MERVYN SUED ON OVERTIME
Byline: Teena Hammond
LOS ANGELES — Employees of Mervyn’s are suing the retailer and its parent, Dayton Hudson Corp., for $111 million in back pay and seeking preliminary injunctions to end Mervyn’s alleged practice of forcing low-level managers to work up to 80-hour weeks without overtime pay.
Two suits by different employees were filed in Orange County Superior Court in California, beginning in late March. They seek back wages for four years, as well as damages, for 1,750 employees.
The lawsuits claim employees worked 60 to 80 hours a week without overtime pay, said Robert W. Thompson, a lawyer for the plaintiffs in both suits.
Thompson said he will file a motion by May 8 to have the suits classified as a class, and the court is expected to respond by early June. Mervyn’s operates 276 stores in 15 states, but its 127 California locations are the only ones targeted in the suit.
The first suit, filed March 27, affects about 450 employees who were designated by Mervyn’s as either “team leaders” or “operations team leaders.” These salaried employees earn about $40,000 annually. Mervyn’s considers these employees exempt from overtime pay, according to the lawsuit.
The suit said these employees should have received overtime wages because they spent most of their time handling non supervisory tasks such as filling out credit-card forms, stocking shelves and ringing up merchandise. These employees do not fit the state’s definition of an exempt employee because less than 50 percent of their work hours are spent on managerial or administrative duties, according to the suit.
The plaintiff named in the March 27 suit is Jill Hess, an operations team leader employed at Mervyn’s in Irvine, Calif.
The second suit, filed April 8, affects about 1,300 clerical supervisors designated as “team coordinators.” They earn about $10 to $11.50 an hour and were eligible for overtime under Mervyn’s rules.
On Friday, the California Industrial Welfare Commission repealed the daily requirement of the overtime law. The repeal, expected to take effect July 1, means that employers are only required to pay overtime for when employees work more than 40 hours a week. Previously, employers would also be required to pay overtime for hours after an eight-hour day.
The plaintiff named in the April 8 suit is Donald Priestly, who worked at Mervyn’s in Mission Viejo, Calif., but is no longer employed there.
The suits contend that Mervyn’s used its reduced labor costs to gain an unfair advantage over competitors by pricing its merchandise below cost.
According to Thompson, “For a lot of retail companies, especially in California, it’s so competitive that the only way to increase profits is to decrease expenses. The only way to do that in a labor-heavy industry like retail is to keep your wages down, which you do by keeping your employees off the clock.”

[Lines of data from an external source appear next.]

(* ===== verification/PublicBundle.v ===== *)
(** Which members of a proof bundle are public
    (packages/verification/src/verification/public-bundle-manifest.ts and its
    .json): the admission of the manifest and the policy read off it. Labels of
    error messages keep their fixed part. *)
From S2P Require Import Prelude.
From S2P Require Import JsValue.
From S2P Require Import Hex.
From S2P Require Import Contract.
From S2P Require Import ContractFacts.
Import JsValue.

Module PublicBundle.

Inductive PublicBundleMode : Type := sync | async.

Record PublicBundleModeManifest := mkModeManifest {
  required : list string;
  optional : list string;
}.

Record PublicBundleManifest := mkManifest {
  requiredInAllModes : list string;
  mode_sync : PublicBundleModeManifest;
  mode_async : PublicBundleModeManifest;
  neverPublic : list string;
}.

Record PublicBundlePolicy := mkPolicy {
  policy_mode : PublicBundleMode;
  requiredMembers : list string;
  optionalMembers : list string;
  knownPublicMembers : list string;
  neverPublicMembers : list string;
}.

Definition MANIFEST_KEYS : list string := ["requiredInAllModes"; "modes"; "neverPublic"]%string.
Definition MODE_KEYS : list string := ["sync"; "async"]%string.
Definition MODE_MANIFEST_KEYS : list string := ["required"; "optional"]%string.

Definition member_char (c : ascii) : bool := code_between 97 122 c || code_between 48 57 c.

Fixpoint member_rest (s : string) : bool :=
  match s with
  | String "." _ => String.eqb s ".json"
  | String c rest => (member_char c || Ascii.eqb c "-") && member_rest rest
  | EmptyString => false
  end.

(** [/^[a-z0-9][a-z0-9-]*\.json$/] *)
Definition CANONICAL_MEMBER_PATTERN (s : string) : bool :=
  match s with String c rest => member_char c && member_rest rest | EmptyString => false end.

Definition failManifest {A} (reason : string) : result A := throw ("Invalid public bundle manifest: " +:+ reason)%string.

(** The default order of [sort]: by character codes. *)
Definition sort_keys (keys : list string) : list string :=
  Contract.js_sort (fun a b => if String.leb a b then -1 else 1) keys.

Definition assertExactKeys (record : jsval) (expectedKeys : list string) (label : string) : result unit :=
  let actualKeys := sort_keys (object_keys record) in
  let expected := sort_keys expectedKeys in
  if negb (Nat.eqb (length actualKeys) (length expected)) || negb (bool_decide (actualKeys = expected))
  then failManifest (label +:+ " must contain exactly " +:+ Contract.join ", " expected)%string else Ok tt.

Definition parseMember (label : string) (member : jsval) : result string :=
  match member with
  | JStr s =>
      if CANONICAL_MEMBER_PATTERN s then Ok s else failManifest (label +:+ " must be a canonical root JSON filename")%string
  | _ => failManifest (label +:+ " must be a canonical root JSON filename")%string
  end.

Definition parseMembers (value : jsval) (label : string) : result (list string) :=
  match value with
  | JArr members => Contract.map_result (parseMember label) members
  | _ => failManifest (label +:+ " must be an array")%string
  end.

Definition parseModeManifest (value : jsval) (mode : string) : result PublicBundleModeManifest :=
  if negb (isNonArrayObject value) then failManifest ("modes." +:+ mode +:+ " must be an object")%string
  else
    _ ← assertExactKeys value MODE_MANIFEST_KEYS ("modes." +:+ mode)%string;
    r ← parseMembers (prop value "required") ("modes." +:+ mode +:+ ".required")%string;
    o ← parseMembers (prop value "optional") ("modes." +:+ mode +:+ ".optional")%string;
    Ok (mkModeManifest r o).

Definition collectKnownPublicMembers (manifest : PublicBundleManifest) : list string :=
  requiredInAllModes manifest ++ required (mode_sync manifest) ++ optional (mode_sync manifest) ++
  required (mode_async manifest) ++ optional (mode_async manifest).

Fixpoint unique_public (members : list string) (publicMembersByCase : list string) : result (list string) :=
  match members with
  | [] => Ok publicMembersByCase
  | member :: rest =>
      let caseKey := to_lower member in
      if existsb (String.eqb caseKey) publicMembersByCase
      then failManifest ("public member is duplicated or case-conflicting: " +:+ member)%string
      else unique_public rest (publicMembersByCase ++ [caseKey])
  end.

Fixpoint unique_private (members publicMembersByCase privateMembersByCase : list string) : result unit :=
  match members with
  | [] => Ok tt
  | member :: rest =>
      let caseKey := to_lower member in
      if existsb (String.eqb caseKey) privateMembersByCase
      then failManifest ("never-public member is duplicated or case-conflicting: " +:+ member)%string
      else if existsb (String.eqb caseKey) publicMembersByCase
      then failManifest ("member cannot be both public and never-public: " +:+ member)%string
      else unique_private rest publicMembersByCase (privateMembersByCase ++ [caseKey])
  end.

Definition assertUniqueMembership (manifest : PublicBundleManifest) : result unit :=
  publicMembersByCase ← unique_public (collectKnownPublicMembers manifest) [];
  unique_private (neverPublic manifest) publicMembersByCase [].

Definition parsePublicBundleManifest (value : jsval) : result PublicBundleManifest :=
  if negb (isNonArrayObject value) then failManifest "root must be an object"
  else
    _ ← assertExactKeys value MANIFEST_KEYS "root";
    let modesValue := prop value "modes" in
    if negb (isNonArrayObject modesValue) then failManifest "modes must be an object"
    else
      _ ← assertExactKeys modesValue MODE_KEYS "modes";
      all ← parseMembers (prop value "requiredInAllModes") "requiredInAllModes";
      s ← parseModeManifest (prop modesValue "sync") "sync";
      a ← parseModeManifest (prop modesValue "async") "async";
      never ← parseMembers (prop value "neverPublic") "neverPublic";
      let manifest := mkManifest all s a never in
      _ ← assertUniqueMembership manifest;
      Ok manifest.

Definition mode_of (manifest : PublicBundleManifest) (mode : PublicBundleMode) : PublicBundleModeManifest :=
  match mode with sync => mode_sync manifest | async => mode_async manifest end.

Definition resolvePublicBundlePolicy (manifest : PublicBundleManifest) (mode : PublicBundleMode) : PublicBundlePolicy :=
  let modeManifest := mode_of manifest mode in
  mkPolicy mode (requiredInAllModes manifest ++ required modeManifest) (optional modeManifest)
    (collectKnownPublicMembers manifest) (neverPublic manifest).

(** public-bundle-manifest.json *)
Definition publicBundleManifestJson : jsval :=
  let files := fun l => JArr (map JStr l) in
  JObj [("requiredInAllModes", files ["public-input.json"; "election-manifest.json"; "close-statement.json"; "receipt.json";
                                      "journal.json"]);
        ("modes", JObj [("sync", JObj [("required", files ["metadata.json"]);
                                       ("optional", files ["sth.json"; "consistency-proof.json"])]);
                        ("async", JObj [("required", files []); ("optional", files [])])]);
        ("neverPublic", files ["input.json"; "verification.json"; "included-bitmap.json"; "seen-bitmap.json"])]%string.

Definition PUBLIC_BUNDLE_MANIFEST : result PublicBundleManifest := parsePublicBundleManifest publicBundleManifestJson.

End PublicBundle.

(** * What an admitted manifest promises *)
Import PublicBundle.

Lemma member_char_lower c : member_char c = true -> lower_char c = c.
Proof. destruct c as [[] [] [] [] [] [] [] []]; vm_compute; done. Qed.

Lemma member_rest_lower s : member_rest s = true -> to_lower s = s.
Proof.
  induction s as [| c s IH]; [done |]. intros Hs. cbn [member_rest] in Hs.
  assert (Hd : c = "."%char \/ c <> "."%char) by (destruct (ascii_dec c "."); tauto). destruct Hd as [-> | Hne].
  - apply String.eqb_eq in Hs as ->. reflexivity.
  - assert (Hc : (member_char c || Ascii.eqb c "-") && member_rest s = true).
    { destruct c as [[] [] [] [] [] [] [] []]; try exact Hs. by destruct Hne. }
    apply andb_true_iff in Hc as [Hc Hr]. change (String (lower_char c) (to_lower s) = String c s). f_equal; [| by apply IH].
    apply orb_true_iff in Hc as [Hc | ->%Ascii.eqb_eq]; [by apply member_char_lower | reflexivity].
Qed.

Lemma canonical_lower s : CANONICAL_MEMBER_PATTERN s = true -> to_lower s = s.
Proof.
  destruct s as [| c s]; [done |]. cbn [CANONICAL_MEMBER_PATTERN]. intros [Hc Hs]%andb_true_iff.
  change (String (lower_char c) (to_lower s) = String c s). f_equal; [by apply member_char_lower | by apply member_rest_lower].
Qed.

Lemma in_keys k l : existsb (String.eqb k) l = true <-> k ∈ l.
Proof.
  rewrite existsb_exists. split.
  - intros (x & Hx & ->%String.eqb_eq). by apply list_elem_of_In.
  - intros Hk. exists k. split; [by apply list_elem_of_In | apply String.eqb_refl].
Qed.

Lemma unique_public_Ok members : forall seen all, NoDup seen -> unique_public members seen = Ok all ->
  all = seen ++ map to_lower members /\ NoDup all.
Proof.
  induction members as [| m members IH]; intros seen all Hn; cbn [unique_public map].
  - intros [= <-]. by rewrite app_nil_r.
  - destruct (existsb _ seen) eqn:E; [done |]. intros Hu. apply IH in Hu as [-> Hd]; [by rewrite <- app_assoc in * |].
    apply NoDup_app. split_and!; [done | | apply NoDup_singleton]. intros x Hx ->%list_elem_of_singleton.
    by rewrite (proj2 (in_keys _ _) Hx) in E.
Qed.

Lemma unique_private_Ok members known : forall seen, NoDup seen -> unique_private members known seen = Ok tt ->
  NoDup (seen ++ map to_lower members) /\ forall m, m ∈ members -> to_lower m ∉ known.
Proof.
  induction members as [| m members IH]; intros seen Hn; cbn [unique_private map].
  - intros _. rewrite app_nil_r. split; [done | by intros m ?%elem_of_nil].
  - destruct (existsb _ seen) eqn:Es; [done |]. destruct (existsb _ known) eqn:Ek; [done |]. intros Hu.
    apply IH in Hu as [Hd Hm].
    + rewrite <- app_assoc in Hd. split; [done |]. intros x [-> | Hx]%elem_of_cons; [| by apply Hm].
      intros Hx. by rewrite (proj2 (in_keys _ _) Hx) in Ek.
    + apply NoDup_app. split_and!; [done | | apply NoDup_singleton]. intros x Hx ->%list_elem_of_singleton.
      by rewrite (proj2 (in_keys _ _) Hx) in Es.
Qed.

Lemma members_Ok value label l : parseMembers value label = Ok l -> Forall (fun m => CANONICAL_MEMBER_PATTERN m = true) l.
Proof.
  destruct value as [| | | | | items | |]; try done. cbn [parseMembers]. revert l.
  induction items as [| v items IH]; intros l E; cbn [Contract.map_result] in E; [by injection E as <- |].
  apply bind_Ok in E as (m & Em & E). apply bind_Ok in E as (rest & Er & E). injection E as <-.
  constructor; [| by apply IH]. unfold parseMember in Em. destruct v; try done.
  destruct (CANONICAL_MEMBER_PATTERN _) eqn:Ec; [by injection Em as <- | done].
Qed.

Lemma mode_Ok value mode m : parseModeManifest value mode = Ok m ->
  Forall (fun m => CANONICAL_MEMBER_PATTERN m = true) (required m ++ optional m).
Proof.
  unfold parseModeManifest. destruct (negb _); [done |]. intros E. bind_inv. injection E as <-. cbn.
  apply Forall_app. split; by eapply members_Ok.
Qed.

Lemma canonical_map l : Forall (fun m => CANONICAL_MEMBER_PATTERN m = true) l -> map to_lower l = l.
Proof. induction 1 as [| m l Hm _ IH]; [done |]. cbn. by rewrite IH, canonical_lower. Qed.

Lemma manifest_Ok value manifest : parsePublicBundleManifest value = Ok manifest ->
  Forall (fun m => CANONICAL_MEMBER_PATTERN m = true) (collectKnownPublicMembers manifest ++ neverPublic manifest) /\
  assertUniqueMembership manifest = Ok tt.
Proof.
  unfold parsePublicBundleManifest. destruct (negb _); [done |]. intros E. apply bind_Ok in E as (? & _ & E).
  cbv zeta in E. destruct (negb _) in E; [done |]. apply bind_Ok in E as (? & _ & E).
  apply bind_Ok in E as (all & Ha & E). apply bind_Ok in E as (s & Hs & E). apply bind_Ok in E as (a & Has & E).
  apply bind_Ok in E as (never & Hn & E). apply bind_Ok in E as ([] & Hu & E). injection E as <-. split; [| done].
  apply members_Ok in Ha, Hn. apply mode_Ok in Hs, Has. cbn. rewrite !Forall_app in *. tauto.
Qed.

(** An admitted manifest keeps what is private private: every member it names is
    a lower-case file name at the root, no member is named twice, and whatever
    the mode, what is required or optional is public and nothing of it is never
    to be public. *)
Theorem bundle_policy_separates value manifest mode : parsePublicBundleManifest value = Ok manifest ->
  let policy := resolvePublicBundlePolicy manifest mode in
  NoDup (knownPublicMembers policy ++ neverPublicMembers policy) /\
  Forall (fun m => CANONICAL_MEMBER_PATTERN m = true) (knownPublicMembers policy ++ neverPublicMembers policy) /\
  NoDup (requiredMembers policy ++ optionalMembers policy) /\
  (forall m, m ∈ requiredMembers policy ++ optionalMembers policy -> m ∈ knownPublicMembers policy) /\
  forall m, m ∈ neverPublicMembers policy -> m ∉ requiredMembers policy ++ optionalMembers policy.
Proof.
  intros [Hc Hu]%manifest_Ok policy. unfold assertUniqueMembership in Hu. apply bind_Ok in Hu as (known & Hk & Hp).
  apply unique_public_Ok in Hk as [-> Hn]; [| constructor]. apply unique_private_Ok in Hp as [Hp Hd]; [| constructor].
  assert (Hc' := Hc). apply Forall_app in Hc' as [Hck Hcn]. cbn [app] in *. rewrite canonical_map in * by done.
  change (knownPublicMembers policy) with (collectKnownPublicMembers manifest).
  change (neverPublicMembers policy) with (neverPublic manifest).
  assert (Hd' : forall m, m ∈ neverPublic manifest -> m ∉ collectKnownPublicMembers manifest).
  { intros m Hm. specialize (Hd m Hm). rewrite Forall_forall in Hcn. by rewrite canonical_lower in Hd by (by apply Hcn). }
  assert (Hsub : forall m, m ∈ requiredMembers policy ++ optionalMembers policy -> m ∈ collectKnownPublicMembers manifest).
  { intros m. unfold policy, resolvePublicBundlePolicy, collectKnownPublicMembers. destruct mode; cbn; rewrite !elem_of_app; tauto. }
  split_and!; [| done | | exact Hsub | intros m Hm Hin; exact (Hd' m Hm (Hsub m Hin))].
  - apply NoDup_app. split_and!; [done | | done]. intros m Hk Hm. exact (Hd' m Hm Hk).
  - eapply sublist_NoDup; [exact Hn |]. unfold collectKnownPublicMembers, policy, resolvePublicBundlePolicy.
    destruct mode; cbn; rewrite <- app_assoc; apply sublist_app; [done | | done |].
    + by apply sublist_app, sublist_inserts_r.
    + by apply sublist_inserts_l, sublist_inserts_l.
Qed.

Example manifest_admitted : exists manifest, PUBLIC_BUNDLE_MANIFEST = Ok manifest /\
  requiredMembers (resolvePublicBundlePolicy manifest async) =
    ["public-input.json"; "election-manifest.json"; "close-statement.json"; "receipt.json"; "journal.json"]%string.
Proof. eexists. split; [vm_compute; reflexivity | reflexivity]. Qed.

Lemma bundle_policy_separates_witness :
  exists manifest, PUBLIC_BUNDLE_MANIFEST = Ok manifest /\
    "verification.json"%string ∉ requiredMembers (resolvePublicBundlePolicy manifest sync) ++
                                 optionalMembers (resolvePublicBundlePolicy manifest sync).
Proof.
  destruct PUBLIC_BUNDLE_MANIFEST as [manifest |] eqn:E; [| vm_compute in E; discriminate E]. exists manifest.
  split; [reflexivity |]. apply (bundle_policy_separates publicBundleManifestJson manifest sync E).
  vm_compute in E. injection E as <-. right; left.
Defined.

A Mervyn’s spokeswoman said the firm’s legal department has a copy of the suits but will not comment on the pending litigation. Officials at Minneapolis, Minn.-based Dayton Hudson declined to comment.
Thompson compares the case with Nordstrom Inc.’s 1993 settlement after a suit was filed in Seattle alleging that the company had failed to pay its employees for hours worked writing thank-you notes and restocking inventory. The retailer agreed to pay up to $4,000 each to thousands of employees.